Segment Open

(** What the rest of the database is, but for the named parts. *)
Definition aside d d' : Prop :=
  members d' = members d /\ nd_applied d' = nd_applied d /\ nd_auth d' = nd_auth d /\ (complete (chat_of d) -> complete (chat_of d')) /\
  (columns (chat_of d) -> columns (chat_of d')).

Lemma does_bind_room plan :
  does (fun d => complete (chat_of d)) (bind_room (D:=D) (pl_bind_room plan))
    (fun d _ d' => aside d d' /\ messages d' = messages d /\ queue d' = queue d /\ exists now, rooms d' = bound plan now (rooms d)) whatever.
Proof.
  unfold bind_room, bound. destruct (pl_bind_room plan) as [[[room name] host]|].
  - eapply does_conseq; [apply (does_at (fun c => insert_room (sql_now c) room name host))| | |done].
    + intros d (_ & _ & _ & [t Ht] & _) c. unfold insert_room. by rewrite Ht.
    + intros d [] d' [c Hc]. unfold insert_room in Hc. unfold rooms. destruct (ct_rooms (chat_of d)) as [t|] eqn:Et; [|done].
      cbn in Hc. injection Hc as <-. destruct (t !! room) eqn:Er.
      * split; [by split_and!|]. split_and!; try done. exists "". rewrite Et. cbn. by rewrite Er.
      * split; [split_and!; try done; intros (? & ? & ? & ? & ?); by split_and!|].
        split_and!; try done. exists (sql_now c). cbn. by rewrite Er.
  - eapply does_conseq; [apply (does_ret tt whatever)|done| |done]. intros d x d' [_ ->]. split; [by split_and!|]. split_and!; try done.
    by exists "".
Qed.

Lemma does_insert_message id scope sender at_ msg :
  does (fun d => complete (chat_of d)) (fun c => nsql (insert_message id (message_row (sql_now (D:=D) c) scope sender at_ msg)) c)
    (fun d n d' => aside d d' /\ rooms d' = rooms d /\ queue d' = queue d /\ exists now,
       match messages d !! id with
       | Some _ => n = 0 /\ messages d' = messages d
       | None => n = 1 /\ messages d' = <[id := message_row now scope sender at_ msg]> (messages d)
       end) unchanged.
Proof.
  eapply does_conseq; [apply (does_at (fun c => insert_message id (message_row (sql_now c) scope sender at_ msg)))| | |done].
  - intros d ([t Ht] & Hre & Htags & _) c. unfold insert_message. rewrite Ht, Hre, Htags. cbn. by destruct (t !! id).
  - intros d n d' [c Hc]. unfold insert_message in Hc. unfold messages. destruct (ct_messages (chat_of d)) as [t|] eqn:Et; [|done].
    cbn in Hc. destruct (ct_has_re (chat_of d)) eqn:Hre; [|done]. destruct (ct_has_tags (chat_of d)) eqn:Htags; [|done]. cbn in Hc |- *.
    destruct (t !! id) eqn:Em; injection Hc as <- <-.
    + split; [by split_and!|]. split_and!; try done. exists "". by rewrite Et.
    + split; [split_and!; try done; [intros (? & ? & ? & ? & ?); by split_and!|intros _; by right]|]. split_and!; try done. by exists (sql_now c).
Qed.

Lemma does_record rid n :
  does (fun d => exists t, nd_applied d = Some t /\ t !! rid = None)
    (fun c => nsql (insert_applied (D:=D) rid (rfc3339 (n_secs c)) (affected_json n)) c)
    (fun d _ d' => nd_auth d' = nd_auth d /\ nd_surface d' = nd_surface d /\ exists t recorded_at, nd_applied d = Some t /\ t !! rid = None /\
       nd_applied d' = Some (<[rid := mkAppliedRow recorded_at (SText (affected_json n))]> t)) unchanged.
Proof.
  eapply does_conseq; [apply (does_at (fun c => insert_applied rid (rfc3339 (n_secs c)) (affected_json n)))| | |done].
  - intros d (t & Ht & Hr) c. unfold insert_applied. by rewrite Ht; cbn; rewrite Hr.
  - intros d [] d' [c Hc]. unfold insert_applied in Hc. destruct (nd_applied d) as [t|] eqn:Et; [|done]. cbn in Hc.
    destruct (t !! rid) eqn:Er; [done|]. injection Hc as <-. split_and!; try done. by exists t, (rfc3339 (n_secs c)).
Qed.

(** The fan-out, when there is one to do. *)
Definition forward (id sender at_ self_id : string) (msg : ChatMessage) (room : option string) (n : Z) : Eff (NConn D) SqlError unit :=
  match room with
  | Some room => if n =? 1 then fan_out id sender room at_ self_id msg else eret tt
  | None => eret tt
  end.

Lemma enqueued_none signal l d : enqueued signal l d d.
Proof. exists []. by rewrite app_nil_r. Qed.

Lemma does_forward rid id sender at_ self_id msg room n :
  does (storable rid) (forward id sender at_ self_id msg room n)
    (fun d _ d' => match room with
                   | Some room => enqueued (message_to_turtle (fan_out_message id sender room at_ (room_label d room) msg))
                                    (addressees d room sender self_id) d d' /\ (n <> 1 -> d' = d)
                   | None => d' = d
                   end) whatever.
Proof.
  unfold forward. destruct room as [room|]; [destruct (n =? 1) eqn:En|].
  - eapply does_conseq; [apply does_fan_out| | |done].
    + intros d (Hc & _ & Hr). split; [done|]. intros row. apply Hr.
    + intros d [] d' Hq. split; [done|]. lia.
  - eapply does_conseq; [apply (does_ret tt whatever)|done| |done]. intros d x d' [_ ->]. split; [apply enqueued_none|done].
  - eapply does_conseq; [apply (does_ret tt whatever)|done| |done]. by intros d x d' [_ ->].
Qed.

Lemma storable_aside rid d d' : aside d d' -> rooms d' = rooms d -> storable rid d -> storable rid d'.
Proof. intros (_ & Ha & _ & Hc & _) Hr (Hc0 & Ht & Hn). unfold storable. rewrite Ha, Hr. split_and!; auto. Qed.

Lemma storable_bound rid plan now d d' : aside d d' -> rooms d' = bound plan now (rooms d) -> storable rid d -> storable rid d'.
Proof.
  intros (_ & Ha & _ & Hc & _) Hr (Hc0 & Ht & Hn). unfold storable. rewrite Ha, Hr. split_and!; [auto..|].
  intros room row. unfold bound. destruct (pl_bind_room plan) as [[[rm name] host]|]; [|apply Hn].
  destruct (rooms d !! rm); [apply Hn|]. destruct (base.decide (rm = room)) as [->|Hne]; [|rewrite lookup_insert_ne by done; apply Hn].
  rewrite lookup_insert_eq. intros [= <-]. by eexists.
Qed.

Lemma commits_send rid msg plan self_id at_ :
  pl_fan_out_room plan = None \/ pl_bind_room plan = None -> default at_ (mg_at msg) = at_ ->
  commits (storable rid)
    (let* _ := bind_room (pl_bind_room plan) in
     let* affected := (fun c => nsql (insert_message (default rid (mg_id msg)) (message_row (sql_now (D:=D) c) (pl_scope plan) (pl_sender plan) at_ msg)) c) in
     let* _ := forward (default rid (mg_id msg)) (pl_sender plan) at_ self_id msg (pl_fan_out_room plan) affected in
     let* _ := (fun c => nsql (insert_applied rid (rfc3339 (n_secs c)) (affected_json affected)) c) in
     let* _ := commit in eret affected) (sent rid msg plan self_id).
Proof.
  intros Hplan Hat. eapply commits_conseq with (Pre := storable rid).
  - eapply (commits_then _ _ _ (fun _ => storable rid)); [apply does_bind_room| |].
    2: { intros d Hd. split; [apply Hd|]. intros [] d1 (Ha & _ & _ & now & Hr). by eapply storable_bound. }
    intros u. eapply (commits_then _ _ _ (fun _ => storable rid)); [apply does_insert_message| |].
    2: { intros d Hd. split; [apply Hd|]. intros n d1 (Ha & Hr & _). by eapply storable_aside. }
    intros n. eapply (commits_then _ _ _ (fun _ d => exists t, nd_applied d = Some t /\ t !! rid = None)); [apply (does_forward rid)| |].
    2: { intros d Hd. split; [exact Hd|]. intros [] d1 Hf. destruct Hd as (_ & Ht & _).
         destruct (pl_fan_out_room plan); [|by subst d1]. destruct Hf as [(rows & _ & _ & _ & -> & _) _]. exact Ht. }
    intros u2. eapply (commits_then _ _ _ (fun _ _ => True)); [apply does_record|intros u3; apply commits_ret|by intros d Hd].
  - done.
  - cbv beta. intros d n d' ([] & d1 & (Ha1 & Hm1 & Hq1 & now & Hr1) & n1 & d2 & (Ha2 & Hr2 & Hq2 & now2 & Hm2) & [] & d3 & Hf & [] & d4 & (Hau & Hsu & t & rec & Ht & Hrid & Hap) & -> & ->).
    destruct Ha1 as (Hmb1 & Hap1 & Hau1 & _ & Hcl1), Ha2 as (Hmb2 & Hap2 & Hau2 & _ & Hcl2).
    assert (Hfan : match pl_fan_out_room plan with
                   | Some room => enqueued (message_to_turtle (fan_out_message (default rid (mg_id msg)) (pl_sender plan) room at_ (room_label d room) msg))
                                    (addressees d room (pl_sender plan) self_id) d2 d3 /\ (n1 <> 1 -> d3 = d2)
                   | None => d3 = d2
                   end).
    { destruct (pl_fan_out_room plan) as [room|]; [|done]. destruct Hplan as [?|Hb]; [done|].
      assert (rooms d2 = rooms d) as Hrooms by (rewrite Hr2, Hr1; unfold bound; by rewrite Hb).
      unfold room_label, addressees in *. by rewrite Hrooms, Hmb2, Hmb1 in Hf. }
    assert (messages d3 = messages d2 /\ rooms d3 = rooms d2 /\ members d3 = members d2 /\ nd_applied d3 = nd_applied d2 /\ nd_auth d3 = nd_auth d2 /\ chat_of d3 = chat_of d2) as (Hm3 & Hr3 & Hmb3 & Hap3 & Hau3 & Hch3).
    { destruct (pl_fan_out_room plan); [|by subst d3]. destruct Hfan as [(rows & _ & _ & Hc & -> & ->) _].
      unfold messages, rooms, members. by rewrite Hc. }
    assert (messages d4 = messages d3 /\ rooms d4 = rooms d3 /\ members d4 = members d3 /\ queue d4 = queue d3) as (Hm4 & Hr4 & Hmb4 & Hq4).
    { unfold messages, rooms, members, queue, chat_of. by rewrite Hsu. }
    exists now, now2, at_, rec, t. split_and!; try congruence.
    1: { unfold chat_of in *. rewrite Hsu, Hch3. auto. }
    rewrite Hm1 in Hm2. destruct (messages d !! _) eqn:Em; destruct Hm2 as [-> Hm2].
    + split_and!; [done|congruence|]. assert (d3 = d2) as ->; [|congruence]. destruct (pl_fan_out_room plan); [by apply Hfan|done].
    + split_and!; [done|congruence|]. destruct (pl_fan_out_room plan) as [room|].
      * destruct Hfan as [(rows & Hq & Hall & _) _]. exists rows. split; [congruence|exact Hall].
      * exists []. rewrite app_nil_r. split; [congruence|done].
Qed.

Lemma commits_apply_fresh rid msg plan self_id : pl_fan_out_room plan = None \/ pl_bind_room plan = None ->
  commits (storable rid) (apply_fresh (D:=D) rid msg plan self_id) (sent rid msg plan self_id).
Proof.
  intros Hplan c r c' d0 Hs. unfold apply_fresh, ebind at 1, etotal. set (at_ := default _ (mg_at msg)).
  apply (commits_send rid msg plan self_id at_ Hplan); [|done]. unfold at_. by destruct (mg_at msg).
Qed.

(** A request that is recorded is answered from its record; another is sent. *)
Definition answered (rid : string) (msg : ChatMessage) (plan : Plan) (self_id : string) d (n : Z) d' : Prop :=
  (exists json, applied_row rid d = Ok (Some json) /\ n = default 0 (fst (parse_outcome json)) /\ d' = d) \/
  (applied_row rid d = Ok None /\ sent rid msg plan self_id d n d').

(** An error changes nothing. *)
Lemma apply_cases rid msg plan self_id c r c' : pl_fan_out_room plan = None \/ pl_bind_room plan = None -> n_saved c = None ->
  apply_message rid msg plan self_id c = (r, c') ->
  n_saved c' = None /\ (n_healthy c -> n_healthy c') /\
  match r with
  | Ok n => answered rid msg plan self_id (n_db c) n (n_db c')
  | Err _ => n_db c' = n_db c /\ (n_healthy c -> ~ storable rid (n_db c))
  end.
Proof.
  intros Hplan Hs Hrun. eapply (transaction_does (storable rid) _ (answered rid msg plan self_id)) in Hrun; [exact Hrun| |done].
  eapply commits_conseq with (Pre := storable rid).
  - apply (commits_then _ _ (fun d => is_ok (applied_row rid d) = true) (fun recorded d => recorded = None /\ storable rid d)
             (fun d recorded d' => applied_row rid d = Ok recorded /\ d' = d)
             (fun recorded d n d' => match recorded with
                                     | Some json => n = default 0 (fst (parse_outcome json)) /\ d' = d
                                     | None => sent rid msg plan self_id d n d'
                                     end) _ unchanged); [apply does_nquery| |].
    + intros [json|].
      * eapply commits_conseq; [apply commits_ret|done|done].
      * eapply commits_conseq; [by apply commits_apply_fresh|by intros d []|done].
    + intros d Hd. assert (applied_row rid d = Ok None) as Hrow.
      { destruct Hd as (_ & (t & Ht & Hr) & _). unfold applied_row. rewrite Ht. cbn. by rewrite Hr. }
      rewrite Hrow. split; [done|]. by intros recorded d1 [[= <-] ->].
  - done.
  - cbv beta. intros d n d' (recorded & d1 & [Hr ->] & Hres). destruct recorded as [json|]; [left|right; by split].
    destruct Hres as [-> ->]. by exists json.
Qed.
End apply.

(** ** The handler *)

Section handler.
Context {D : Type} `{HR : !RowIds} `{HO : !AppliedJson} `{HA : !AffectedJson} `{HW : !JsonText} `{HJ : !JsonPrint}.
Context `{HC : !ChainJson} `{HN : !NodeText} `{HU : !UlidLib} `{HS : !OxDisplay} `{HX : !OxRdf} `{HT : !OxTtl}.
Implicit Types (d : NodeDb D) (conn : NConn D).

Segment Closed

§ INSTRUCTIONS TO FOLLOW: Set down exactly the lines of the data above, beginning with the line that has "- cbv beta. intros d n d' ([]" and ending with the line that has "plan) as [room|].", and no others.

§ TASK RESULT:
  - cbv beta. intros d n d' ([] & d1 & (Ha1 & Hm1 & Hq1 & now & Hr1) & n1 & d2 & (Ha2 & Hr2 & Hq2 & now2 & Hm2) & [] & d3 & Hf & [] & d4 & (Hau & Hsu & t & rec & Ht & Hrid & Hap) & -> & ->).
    destruct Ha1 as (Hmb1 & Hap1 & Hau1 & _ & Hcl1), Ha2 as (Hmb2 & Hap2 & Hau2 & _ & Hcl2).
    assert (Hfan : match pl_fan_out_room plan with
                   | Some room => enqueued (message_to_turtle (fan_out_message (default rid (mg_id msg)) (pl_sender plan) room at_ (room_label d room) msg))
                                    (addressees d room (pl_sender plan) self_id) d2 d3 /\ (n1 <> 1 -> d3 = d2)
                   | None => d3 = d2
                   end).
    { destruct (pl_fan_out_room plan) as [room|]; [|done]. destruct Hplan as [?|Hb]; [done|].
      assert (rooms d2 = rooms d) as Hrooms by (rewrite Hr2, Hr1; unfold bound; by rewrite Hb).
      unfold room_label, addressees in *. by rewrite Hrooms, Hmb2, Hmb1 in Hf. }
    assert (messages d3 = messages d2 /\ rooms d3 = rooms d2 /\ members d3 = members d2 /\ nd_applied d3 = nd_applied d2 /\ nd_auth d3 = nd_auth d2 /\ chat_of d3 = chat_of d2) as (Hm3 & Hr3 & Hmb3 & Hap3 & Hau3 & Hch3).
    { destruct (pl_fan_out_room plan); [|by subst d3]. destruct Hfan as [(rows & _ & _ & Hc & -> & ->) _].
      unfold messages, rooms, members. by rewrite Hc. }
    assert (messages d4 = messages d3 /\ rooms d4 = rooms d3 /\ members d4 = members d3 /\ queue d4 = queue d3) as (Hm4 & Hr4 & Hmb4 & Hq4).
    { unfold messages, rooms, members, queue, chat_of. by rewrite Hsu. }
    exists now, now2, at_, rec, t. split_and!; try congruence.
    1: { unfold chat_of in *. rewrite Hsu, Hch3. auto. }
    rewrite Hm1 in Hm2. destruct (messages d !! _) eqn:Em; destruct Hm2 as [-> Hm2].
    + split_and!; [done|congruence|]. assert (d3 = d2) as ->; [|congruence]. destruct (pl_fan_out_room plan); [by apply Hfan|done].
    + split_and!; [done|congruence|]. destruct (pl_fan_out_room plan) as [room|].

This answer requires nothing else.